Je considère que c’est un privilège d’être rectrice à un moment où nous avons un si grand défi à relever. J’ai beaucoup de gratitude envers mon équipe rapprochée, qui est exceptionnelle, qui se tient, qui prend soin les uns des autres malgré l’intensité.

Pour être un bon dirigeant, il faut essayer de voir en avant pour préparer nos équipes à ce qui s’en vient, puis les aider à déployer leur propre plan d’action. En période de crise, la pire affaire qui peut arriver, c’est que les gens ne nous donnent pas l’information. Si on ne tolère pas l’erreur, si les gens ont peur de parler, si l’information ne se rend pas à nous, on sera en retard sur les solutions. L’idée, c’est d’accepter de se faire dire parfois qu’on est dans le champ ou qu’on n’a pas compris. Il faut être en mesure de prendre les commentaires pour bien faire notre travail.

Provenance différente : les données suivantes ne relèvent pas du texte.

(** Rounding an integer of more than 53 bits stays between the powers of
    two around it. *)
Lemma round_to_53_bits_large (p : Z) :
  JS.MAX_SAFE_INTEGER < p ->
  53 <= Z.log2 p /\
  2 ^ Z.log2 p <= JS.round_to_53_bits p <= 2 ^ (Z.log2 p + 1).
Proof.
  intros Hp.
  assert (Hpos : 0 < p) by (unfold JS.MAX_SAFE_INTEGER in Hp; lia).
  assert (Hk : 53 <= Z.log2 p).
  { apply Z.log2_le_pow2; [assumption|]. rewrite two_pow_53. lia. }
  split; [exact Hk|].
  unfold JS.round_to_53_bits.
  destruct (Z.ltb_spec (Z.log2 p) 53) as [Hlt|_]; [lia|].
  destruct (Z.log2_spec p Hpos) as [Hlo Hhi].
  set (k := Z.log2 p) in *. set (sh := k - 52).
  assert (Hsh : 0 <= sh) by (subst sh; lia).
  rewrite Z.shiftr_div_pow2 by assumption.
  rewrite !Z.shiftl_mul_pow2 by lia.
  assert (Hk2 : 2 ^ k = 2 ^ 52 * 2 ^ sh).
  { rewrite <- Z.pow_add_r by lia. f_equal. subst sh. lia. }
  assert (Hk3 : 2 ^ (k + 1) = 2 ^ 53 * 2 ^ sh).
  { rewrite <- Z.pow_add_r by lia. f_equal. subst sh. lia. }
  replace (Z.succ k) with (k + 1) in Hhi by lia.
  rewrite Hk2 in *. rewrite Hk3 in *.
  assert (HP : 0 < 2 ^ sh) by (apply Z.pow_pos_nonneg; lia).
  set (P := 2 ^ sh) in *.
  assert (Hq1 : 2 ^ 52 <= p / P).
  { apply Z.div_le_lower_bound; [assumption|]. lia. }
  assert (Hq2 : p / P < 2 ^ 53).
  { apply Z.div_lt_upper_bound; [assumption|]. lia. }
  set (q := p / P) in *.
  change (2 ^ 52) with 4503599627370496 in *.
  change (2 ^ 53) with 9007199254740992 in *.
  destruct (_ || _); nia.
Qed.

(** A safe integer is its own Number value. *)
Lemma to_double_safe (z : Z) :
  Z.abs z <= JS.MAX_SAFE_INTEGER -> JS.to_double z = JS.Num z.
Proof.
  intros Hz. unfold JS.to_double.
  rewrite round_to_53_bits_small by (split; [apply Z.abs_nonneg | assumption]).
  assert (Hbig : JS.MAX_SAFE_INTEGER < 2 ^ 1024) by (vm_compute; reflexivity).
  destruct (Z.leb_spec (2 ^ 1024) (Z.abs z)) as [Hle|_]; [lia|].
  f_equal. destruct z; simpl; lia.
Qed.

(** The Number value of an integer above the safe ones is an infinity or an
    integer above them. *)
Lemma to_double_unsafe (z : Z) :
  JS.MAX_SAFE_INTEGER < z ->
  (exists m, JS.to_double z = JS.Num m /\ JS.MAX_SAFE_INTEGER < m) \/
  JS.to_double z = JS.Infinity false.
Proof.
  intros Hz. unfold JS.to_double.
  assert (Hpos : 0 < z) by (unfold JS.MAX_SAFE_INTEGER in Hz; lia).
  rewrite Z.abs_eq by lia.
  destruct (round_to_53_bits_large z Hz) as (Hk & Hlo & _).
  destruct (Z.leb_spec (2 ^ 1024) (JS.round_to_53_bits z)) as [_|_].
  - right. f_equal. apply Z.ltb_ge. lia.
  - left. eexists. split; [reflexivity|].
    rewrite Z.sgn_pos by assumption.
    assert (2 ^ 53 <= 2 ^ Z.log2 z) by (apply Z.pow_le_mono_r; lia).
    rewrite two_pow_53 in *. lia.
Qed.

(** Below [2^1023] it is no infinity. *)
Lemma to_double_finite (z : Z) :
  JS.MAX_SAFE_INTEGER < z < 2 ^ 1023 ->
  exists m, JS.to_double z = JS.Num m /\ JS.MAX_SAFE_INTEGER < m.
Proof.
  intros [Hz Hlt].
  destruct (to_double_unsafe z Hz) as [H|Hinf]; [exact H|].
  exfalso. unfold JS.to_double in Hinf.
  assert (Hpos : 0 < z) by (unfold JS.MAX_SAFE_INTEGER in Hz; lia).
  rewrite Z.abs_eq in Hinf by lia.
  destruct (round_to_53_bits_large z Hz) as (_ & _ & Hhi).
  destruct (Z.leb_spec (2 ^ 1024) (JS.round_to_53_bits z)) as [Hle|_];
    [|discriminate Hinf].
  apply Z.log2_lt_pow2 in Hlt; [|assumption].
  assert (2 ^ (Z.log2 z + 1) <= 2 ^ 1023) by (apply Z.pow_le_mono_r; lia).
  assert (2 ^ 1023 < 2 ^ 1024) by (apply Z.pow_lt_mono_r; lia).
  lia.
Qed.

Lemma validateInteger_safe (z : Z) :
  0 <= z <= JS.MAX_SAFE_INTEGER -> videoController.validateInteger (JS.Num z) = true.
Proof. intros Hz. unfold videoController.validateInteger. apply andb_true_iff. lia. Qed.

(** [createReadStream] refuses a start above the safe integers, whatever
    the end. *)
Lemma createReadStream_unsafe_start (file : list byte) (start : Z) (end_ : JS.number) :
  JS.MAX_SAFE_INTEGER < start ->
  videoController.createReadStream file (JS.to_double start) end_ = None.
Proof.
  intros Hs. destruct (to_double_unsafe start Hs) as [(m & -> & Hm)| ->]; [|reflexivity].
  unfold videoController.createReadStream, videoController.validateInteger.
  replace (m <=? JS.MAX_SAFE_INTEGER) with false by (symmetry; apply Z.leb_gt; lia).
  now rewrite andb_false_r.
Qed.

(** So are the integers up to [2^53], the largest length of a range of
    safe integers. *)
Lemma to_double_length (z : Z) :
  0 <= z <= JS.MAX_SAFE_INTEGER + 1 -> JS.to_double z = JS.Num z.
Proof.
  intros Hz. destruct (Z.eq_dec z (JS.MAX_SAFE_INTEGER + 1)) as [->|Hne].
  - vm_compute. reflexivity.
  - apply to_double_safe. lia.
Qed.

Lemma createReadStream_safe (file : list byte) (s e : Z) :
  0 <= s <= e -> e <= JS.MAX_SAFE_INTEGER ->
  videoController.createReadStream file (JS.Num s) (JS.Num e)
  = Some (take (Z.to_nat (e - s + 1)) (drop (Z.to_nat s) file)).
Proof.
  intros Hs He. unfold videoController.createReadStream.
  rewrite !validateInteger_safe by lia.
  replace (s <=? e) with true by (symmetry; apply Z.leb_le; lia).
  reflexivity.
Qed.

(** A start after the end is refused, whatever the two numbers. *)
Lemma createReadStream_reversed (file : list byte) (s e : Z) :
  e < s -> videoController.createReadStream file (JS.Num s) (JS.Num e) = None.
Proof.
  intros Hlt. unfold videoController.createReadStream.
  destruct (videoController.validateInteger (JS.Num s)); [|reflexivity].
  replace (s <=? e) with false by (symmetry; apply Z.leb_gt; lia).
  now rewrite andb_false_r.
Qed.

Lemma file_size_safe (file : File.t) :
  0 <= Z.of_nat (length (File.bytes file)) <= JS.MAX_SAFE_INTEGER.
Proof.
  split; [lia|]. apply Z.leb_le. exact (File.size_safe file).
Qed.

End Doubles.

(** The arithmetic of [stream] on safe integers is exact. *)
Ltac safe_arith :=
  repeat first
    [ rewrite to_double_safe by (unfold JS.MAX_SAFE_INTEGER in *; lia)
    | rewrite to_double_length by (unfold JS.MAX_SAFE_INTEGER in *; lia)
    | progress cbn [JS.sub JS.add] ].

Section RangeHeader.

Lemma digit_not_dash (c : ascii) : JS.is_digit c = true -> Ascii.eqb c "-" = false.
Proof. destruct c as [[] [] [] [] [] [] [] []]; intros H; try discriminate H; reflexivity. Qed.

Lemma split_char_digits (s : string) :
  JS.all_digits s = true -> JS.split_char "-" s = [s].
Proof.
  induction s as [|c s IH]; simpl; [reflexivity|].
  intros H. apply andb_prop in H as [Hc Hs].
  rewrite (digit_not_dash c Hc), (IH Hs). reflexivity.
Qed.

Lemma split_char_two_numbers (s t : string) :
  JS.all_digits s = true -> JS.all_digits t = true ->
  JS.split_char "-" (s +:+ String "-" t) = [s; t].
Proof.
  intros Hs Ht. induction s as [|c s IH]; simpl.
  - rewrite (split_char_digits t Ht). reflexivity.
  - simpl in Hs. apply andb_prop in Hs as [Hc Hs].
    rewrite (digit_not_dash c Hc), (IH Hs). reflexivity.
Qed.

Lemma substring_whole (s : string) : String.substring 0 (String.length s) s = s.
Proof. induction s as [|c s IH]; simpl; [reflexivity | now rewrite IH]. Qed.

Lemma remove_first_bytes_prefix (r : string) :
  JS.remove_first "bytes=" ("bytes=" +:+ r) = r.
Proof.
  change (JS.remove_first "bytes=" ("bytes=" +:+ r))
    with (String.substring 6 (6 + String.length r - 6) ("bytes=" +:+ r)).
  replace (6 + String.length r - 6)%nat with (String.length r) by lia.
  exact (substring_whole r).
Qed.

End RangeHeader.

(** ** Words and pieces *)

Section WordCount.

Lemma length_cons_head (c : ascii) (l : list string) :
  l <> [] ->
  length (match l with
          | p :: ps => String c p :: ps
          | [] => [String c EmptyString]
          end) = length l.
Proof. destruct l; [congruence | reflexivity]. Qed.

Lemma split_ws_from_nonempty (b : bool) (s : string) : JS.split_ws_from b s <> [].
Proof.
  revert b. induction s as [|c s IH]; intros b; simpl; [discriminate|].
  destruct (JS.is_space c).
  - destruct b; [apply IH | discriminate].
  - destruct (JS.split_ws_from false s); discriminate.
Qed.
(** * CodeKomnumB: logistic population growth integrated with RK4

    A shallow embedding of [codeKomnumB.c].  C [double] values are the
    kernel's binary64 floats ([PrimFloat.float]); every arithmetic operator of
    the source is the corresponding correctly rounded IEEE operation.  The C
    [int] type is taken to be 32 bits wide; a conversion or an increment whose
    result does not fit has no defined behaviour in C and is modelled by
    [None].  The library function [log] of <math.h> is a parameter of the
    analysis. *)

From Stdlib Require Import ZArith Bool List Lia Sorted.
From Stdlib Require Import Floats.
Import ListNotations.
Set Warnings "-inexact-float".
Open Scope float_scope.

(** ** Data model *)

(** [PopulationParams] of the source, field for field. *)
Record PopulationParams := {
  r : float;
  K : float;
  P0 : float;
  t_max : float;
  dt : float
}.

(** One iteration of the simulation loop: the loop counter and the four values
    the source formats on the console (when [i % 10 == 0]) and in the CSV file
    (every iteration). *)
Record Sample := {
  row_i : Z;
  row_t : float;
  row_P : float;
  growth_rate : float;
  percentage_K : float
}.

(** What [run_simulation] leaves behind: the rows in the order they were
    produced, the values of the local variables [t] and [P] when the loop is
    left, and whether the loop was left through the [break] that prints the
    capacity message (which carries [final_t]). *)
Record SimResult := {
  samples : list Sample;
  final_t : float;
  final_P : float;
  capacity_reached : bool
}.
(** [MLE.run] *)
Definition run (d : Data) (self : MLE) : MLE * (exn + unit) :=
  let self := with_data self d in
  match fit (inference_model self) with
  | Some f => _run_distribution_fit d f (n_optimizations self) self
  | None =>
      _run_optimization d (initial_parameters self) (n_optimizations self)
        self
  end.

(** [MLE.__init__]: the estimator, or the exception of its [run]. *)
Definition __init__ (inference_model : InferenceModel)
    (n_optimizations : option Z) (initial_parameters : option array)
    (data : option Data) (optimizer : Optimizer) : exn + MLE :=
  let self :=
    {| inference_model := inference_model; optimizer := optimizer;
       data := data; n_optimizations := n_optimizations;
       initial_parameters := initial_parameters;
       mle := None; max_log_like := None |} in
  match data with
  | None => inr self
  | Some d =>
      match run d self with
      | (self', inr _) => inr self'
      | (_, inl e) => inl e
      end
  end.

(** The results of the starts, or fit trials, of a [run] on [d], in the
    order in which [run] saves them. *)
Definition trials (d : Data) (self : MLE) : exn + list (list F * F) :=
  match fit (inference_model self) with
  | Some f =>
      match n_optimizations self with
      | None => inl TypeError
      | Some n =>
          inr (map (fit_result (with_data self d) d f) (seq 0 (Z.to_nat n)))
      end
  | None =>
      match starting_points (with_data self d) (initial_parameters self)
              (n_optimizations self) with
      | inl e => inl e
      | inr starts =>
          inr (map (optimization_result (with_data self d) d) starts)
      end
  end.

(** Saving a list of results one after the other. *)
Fixpoint save_results (rs : list (list F * F)) (self : MLE)
  : MLE * (exn + unit) :=
  match rs with
  | [] => (self, inr tt)
  | r :: rest =>
      match save_result r self with
      | (self', inr _) => save_results rest self'
      | (self', inl e) => (self', inl e)
      end
  end.

(** The pair of [mle] and [max_log_like], if both are set. *)
Definition stored (self : MLE) : option (list F * F) :=
  match mle self, max_log_like self with
  | Some m, Some s => Some (m, s)
  | _, _ => None
  end.

(** What is stored before a run, as a list of at most one result. *)
Definition previous (self : MLE) : list (list F * F) :=
  match stored self with
  | Some r => [r]
  | None => []
  end.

Qu’est-ce qui vous inspire?

Je suis beaucoup inspirée par notre jeunesse. On construit l’avenir avec ces jeunes. Ils réfléchissent à ce qu’ils vont vivre, ils deviennent autonomes, ils ont des ambitions, des idéaux, ils veulent construire une société qui est la leur. Ce travail, on le fait pour leur donner les outils et la connaissance afin qu’ils atteignent leurs buts, ainsi qu’un environnement qui leur permet de se surpasser. Cela m’a motivé dès le jour où j’ai décidé de faire une carrière académique. Notre université est fantastique pour ça, mais je ne me considère qu’un morceau dans toute cette grande équipe. Notre plan stratégique s’intitule justement Ensemble l’avenir. Il y a beaucoup de sens à ça.

Vous considérez-vous comme un modèle?

Quand j’ai la chance d’échanger avec des jeunes filles, des professionnelles ou des cadres, c’est vrai qu’elles me disent que je leur permets d’imaginer ce qu’elles peuvent devenir. Mais vous savez, chacun d’entre nous est un modèle dans sa vie, à un moment ou à un autre. Il faut mettre en valeur ce qu’on fait de bon, même si on considère que c’est minime. Souvent, on a des préjugés par rapport à nos forces et nos propres possibilités d’avancement. Il faut se donner le droit d’essayer. Et une fois qu’on a pris une décision pour notre avenir, il faut travailler, même si ça ne marche pas toujours. Il faut se faire confiance. Pourquoi se dire non à nous-mêmes? Il y en a d’autres qui vont s’en occuper! Ça, c’est un message que je peux porter, compte tenu de ce que je suis, une femme qui a œuvré dans un milieu d’hommes, principalement en génie, puis qui a travaillé dans des manufactures, et qui est maintenant à la tête d’une université.

Ce que j’ai appris aussi, c’est que l’égalité arrive parce qu’on travaille avec les hommes main dans la main, et qu’on fait tous ensemble avancer la pensée : celle des femmes, celle des hommes, de même que la volonté d’avoir une société plus inclusive, plus diversifiée, et donc plus riche. 

Aux fins de publication, les propos de Mme D’Amours ont été abrégés.